Les bol­che­viks aimant à citer ces exemples de cette menue cri­tique, pour crier hypo­cri­te­ment contre les « cri­tiques creuses », les « attaques déma­go­giques vides » des anar­chistes, etc… Cela va sans dire, ils dési­raient encore moins une cri­tique d’ensemble constante et claire. Cepen­dant, plus d’une fois l’occasion leur était favo­rable pour ces accu­sa­tions hypo­crites et ils l’utilisaient largement.

D’un autre côté, sou­vent — et encore main­te­nant — les anar­chistes, appro­chant plus ou moins les bol­che­viks, assurent, ain­si que ces der­niers, qu’effectivement seuls sont mau­vais les indi­vi­dus et exé­cu­teurs, les actions par­tielles, qu’il y a des « défauts de méca­nisme », que ces « défauts » doivent être « sur­mon­tés en dedans » etc., mais que tout le méca­nisme, dans son entier et sa géné­ra­li­té, était uni­que­ment pos­sible, régu­lier, indis­pen­sable et qu’il fal­lait jus­te­ment ain­si « faire la révo­lu­tion ». Et ils accusent les autres anar­chistes « incor­rup­tibles » de mau­vaise volon­té cri­mi­nelle », de ne pas com­prendre la situa­tion, de se limi­ter à une « cri­tique déma­go­gique », de ne pas aider l’autorité sovié­tique par sa par­ti­ci­pa­tion orga­nique à « com­battre intérieurement ».
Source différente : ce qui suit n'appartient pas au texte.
(** [pi_semantic_dispatches]. The columns no statement updates are the
    identity; the columns one statement sets together are a group, absent while
    they are [NULL]. *)
Record dispatch_identity := {
  di_incarnation : string; di_capability : string; di_user : string; di_tenant : string; di_principal : string; di_conversation : string;
  di_turn : string; di_message : string; di_objective : string; di_run : string; di_prompt : string; di_visible_prompt : string; di_expires : Z;
  di_created : Z;
}.
#[export] Instance dispatch_identity_eq_dec : EqDecision dispatch_identity. Proof. solve_decision. Defined.
Record binding_columns := {
  bc_used_at : Z; bc_session : option string; bc_prepare : option string; bc_user : option string; bc_user_order : option Z; bc_user_sha : option string;
  bc_bind : option string; bc_sequence_json : string; bc_sequence_sha : string; bc_envelope : string; bc_bound_at : option Z;
}.
Record source_columns := { sc_start : option Z; sc_end : option Z; sc_cursor : option string; sc_sha : string }.
Record final_columns := {
  fc_assistant : option string; fc_assistant_order : option Z; fc_finalize : option string; fc_visible : option string; fc_bytes : Z; fc_envelope : string;
  fc_finalized_at : option Z;
}.
Record failure_columns := { xc_code : string; xc_envelope : string }.
Record dispatch := {
  dp_id : dispatch_identity; dp_state : dispatch_state; dp_capability_enc : string; dp_prompt_enc : string; dp_binding : option binding_columns;
  dp_source : option source_columns; dp_final : option final_columns; dp_failure : option failure_columns; dp_acknowledged : option Z;
  dp_last_attempt : option Z; dp_updated : Z;
}.
#[export] Instance dispatch_settable : Settable dispatch :=
  λ r, Build_dispatch (dp_id r) (dp_state r) (dp_capability_enc r) (dp_prompt_enc r) (dp_binding r) (dp_source r) (dp_final r) (dp_failure r)
    (dp_acknowledged r) (dp_last_attempt r) (dp_updated r).
Definition dp_incarnation (d : dispatch) : string := di_incarnation (dp_id d).
Definition dp_session (d : dispatch) : option string := dp_binding d ≫= bc_session.
Definition dp_user_entry (d : dispatch) : option string := dp_binding d ≫= bc_user.
Definition dp_assistant_entry (d : dispatch) : option string := dp_final d ≫= fc_assistant.

(** The primary key, the unique columns and the partial unique indexes. *)
Definition both_equal (a b : option string) : bool := match a, b with Some x, Some y => String.eqb x y | _, _ => false end.
Definition identity_clash (a b : dispatch) : bool :=
  (dp_incarnation a == dp_incarnation b) || (di_capability (dp_id a) == di_capability (dp_id b)) || (di_turn (dp_id a) == di_turn (dp_id b)) ||
  (di_message (dp_id a) == di_message (dp_id b)).
Definition entry_clash (a b : dispatch) : bool :=
  both_equal (dp_session a) (dp_session b) && (both_equal (dp_user_entry a) (dp_user_entry b) || both_equal (dp_assistant_entry a) (dp_assistant_entry b)).
Definition dispatch_clash (a b : dispatch) : bool := identity_clash a b || entry_clash a b.

(** [conversations], [conversation_turns], [conversation_messages],
    [conversation_changes] *)
Record conversation := { cn_id : string; cn_user : string; cn_target : string; cn_created : Z; cn_updated : Z }.
#[export] Instance conversation_settable : Settable conversation :=
  λ r, Build_conversation (cn_id r) (cn_user r) (cn_target r) (cn_created r) (cn_updated r).
Record turn := {
  tn_id : string; tn_conversation : string; tn_status : string; tn_lifecycle : string; tn_revision : Z; tn_decision : option string; tn_sequence : Z;
  tn_created : Z; tn_updated : Z;
}.
#[export] Instance turn_settable : Settable turn :=
  λ r, Build_turn (tn_id r) (tn_conversation r) (tn_status r) (tn_lifecycle r) (tn_revision r) (tn_decision r) (tn_sequence r) (tn_created r) (tn_updated r).
Record message := {
  mg_id : string; mg_turn : string; mg_conversation : string; mg_role : string; mg_type : string; mg_slot : string; mg_text : string; mg_visible : bool;
  mg_sequence : Z; mg_revision : Z; mg_source : string; mg_attachments : string; mg_content_source : string; mg_structured : option string;
  mg_structured_revision : option Z; mg_kind : string; mg_created : Z; mg_updated : Z;
}.
#[export] Instance message_settable : Settable message :=
  λ r, Build_message (mg_id r) (mg_turn r) (mg_conversation r) (mg_role r) (mg_type r) (mg_slot r) (mg_text r) (mg_visible r) (mg_sequence r) (mg_revision r)
    (mg_source r) (mg_attachments r) (mg_content_source r) (mg_structured r) (mg_structured_revision r) (mg_kind r) (mg_created r) (mg_updated r).
Definition message_clash (a b : message) : bool := (mg_id a == mg_id b) || ((mg_turn a == mg_turn b) && (mg_slot a == mg_slot b)).
Record change := { ch_conversation : string; ch_sequence : Z; ch_message : string; ch_revision : Z; ch_changed : Z }.
Definition change_clash (a b : change) : bool :=
  (ch_conversation a == ch_conversation b) && ((ch_sequence a =? ch_sequence b) || ((ch_message a == ch_message b) && (ch_revision a =? ch_revision b))).

(** [pd_structured]: the turns named in [magi_response_events] and
    [magi_additional_response_events]. *)
Record pi_db := {
  pd_dispatches : list dispatch; pd_conversations : list conversation; pd_turns : list turn; pd_messages : list message; pd_changes : list change;
  pd_structured : list string;
}.
#[export] Instance pi_db_settable : Settable pi_db :=
  λ s, Build_pi_db (pd_dispatches s) (pd_conversations s) (pd_turns s) (pd_messages s) (pd_changes s) (pd_structured s).

Abbreviation ptx := (tx pi_error pi_db).

Definition insert_message (r : message) : ptx unit := λ s,
  match insert message_clash r (pd_messages s) with Some t => Ok (tt, s <| pd_messages := t |>) | None => Err PiIntegrityError end.
Definition insert_change (r : change) : ptx unit := λ s,
  match insert change_clash r (pd_changes s) with Some t => Ok (tt, s <| pd_changes := t |>) | None => Err PiIntegrityError end.

Definition PI_DEFAULT_CAPABILITY_TTL_MS : Z := 120000.
Definition PI_MIN_CAPABILITY_TTL_MS : Z := 5000.
Definition PI_MAX_CAPABILITY_TTL_MS : Z := 600000.
Definition PI_MAX_RECOVERY_BATCH : Z := 100.
Definition PI_MAX_CLOCK_SKEW_MS : Z := 30000.
Definition PI_CONTENT_SOURCE : string := "pi-semantic".
Definition PI_SOURCE_NAME : string := "pi-semantic".

Definition is_dispatch (incarnation : string) (d : dispatch) : bool := dp_incarnation d == incarnation.
Definition of_turn (turn_id : string) (d : dispatch) : bool := di_turn (dp_id d) == turn_id.
Definition update_dispatches (p : dispatch → bool) (f : dispatch → dispatch) (s : pi_db) : pi_db := s <| pd_dispatches ::= update p f |>.

(** ** Reading a dispatch *)

Section Store.
Context `{Codec}.
(** [db.decrypt_token]: [None] is [SecretDecryptionError]. *)
Context (decrypt_token : string → option string).

Record dispatch_view := {
  dv_id : dispatch_identity; dv_state : dispatch_state; dv_accepted : option string; dv_capability : option string; dv_prompt : option string;
}.
(** The envelope that closed a dispatch. *)
Definition accepted_envelope (d : dispatch) : option string :=
  match dp_state d with ds_finalized => fc_envelope <$> dp_final d | ds_failed => xc_envelope <$> dp_failure d | _ => None end.
Definition _row_dispatch (d : dispatch) (include_secret : bool) : res pi_error dispatch_view :=
  if include_secret then
    capability ← of_option PiOwnershipError (decrypt_token (dp_capability_enc d));
    prompt ← (if dp_state d == ds_prepared then Some <$> of_option PiOwnershipError (decrypt_token (dp_prompt_enc d)) else mret None);
    mret (Build_dispatch_view (dp_id d) (dp_state d) (accepted_envelope d) (Some capability) prompt)
  else mret (Build_dispatch_view (dp_id d) (dp_state d) (accepted_envelope d) None None).

(** ** Preparing *)

Record prepare_args := {
  pa_user : string; pa_conversation : string; pa_turn : string; pa_message : string; pa_objective : string; pa_run : string; pa_prompt : string;
  pa_visible : string; pa_ttl : Z;
}.
(** What one attempt draws: incarnation and capability, and the ciphertexts of
    the capability and of the prompt. *)
Record draw := { dr_incarnation : string; dr_capability : string; dr_capability_enc : string; dr_prompt_enc : string }.

Definition check_prepare (a : prepare_args) : res pi_error unit :=
  ensure (bounded PI_MIN_CAPABILITY_TTL_MS PI_MAX_CAPABILITY_TTL_MS (pa_ttl a)) PiOwnershipError;;
  ensure (bounded 1 256 (str_len (pa_user a)) && _valid_identity_text (pa_user a)) PiOwnershipError;;
  ensure (negb (pa_prompt a == "")) PiOwnershipError;;
  literal ← of_option PiValueError (dumps (JStr (pa_prompt a)));
  ensure ((str_len (pa_prompt a) <=? 100000) && (utf8_length (pa_prompt a) <=? PI_MAX_VISIBLE_BYTES) && (str_len (pa_visible a) <=? 100000) &&
          (utf8_length (pa_visible a) <=? PI_MAX_VISIBLE_BYTES) && (utf8_length literal <=? PI_MAX_VISIBLE_BYTES)) PiOwnershipError.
Ici se cache — c’est l’occasion de le dire — un des grands points obs­curs sur les­quels je devrai m’arrêter plus loin en détail.

J’ai dit sou­vent aux cama­rades que leur méthode de cri­tique est pro­fon­dé­ment erro­née et sté­rile ; pour mener à de grands résul­tats, notre cri­tique doit tou­jours don­ner aux choses une clar­té géné­rale ; elle doit poser la ques­tion dans tout son ensemble ; elle doit net­te­ment indi­quer et sou­li­gner que de deux choses l’une : ou toute la voie, dans tout son ensemble est réel­le­ment sin­cère, uni­que­ment pos­sible et his­to­ri­que­ment indis­pen­sable — et alors tout fac­teur néga­tif doit être « adop­té » par nous comme un mal tem­po­raire duquel on se débar­rasse petit à petit — ou toute la voie, dans tout son ensemble, n’est pas sin­cère, ne conduit pas au but, n’est pas his­to­ri­que­ment indis­pen­sable et n’est pas uni­que­ment pos­sible, — et alors cette même voie et tous les fac­teurs qui lui sont liés sont stu­pides, inutiles, sté­riles. vrai­ment effrayants, périlleux et inap­pli­cables. Notre cri­tique disais-je tou­jours — doit clai­re­ment démon­trer que toute la voie « bol­che­vique » est entiè­re­ment fausse, inutile, stu­pide, périlleuse et, pour cela, mène inévi­ta­ble­ment à l’erreur ; et nous devons, ici même, éta­blir une autre voie de révo­lu­tion… Ce n’est que par ce moyen que l’on peut don­ner à la pen­sée cri­tique une sérieuse pous­sée vers la réa­li­té des événements.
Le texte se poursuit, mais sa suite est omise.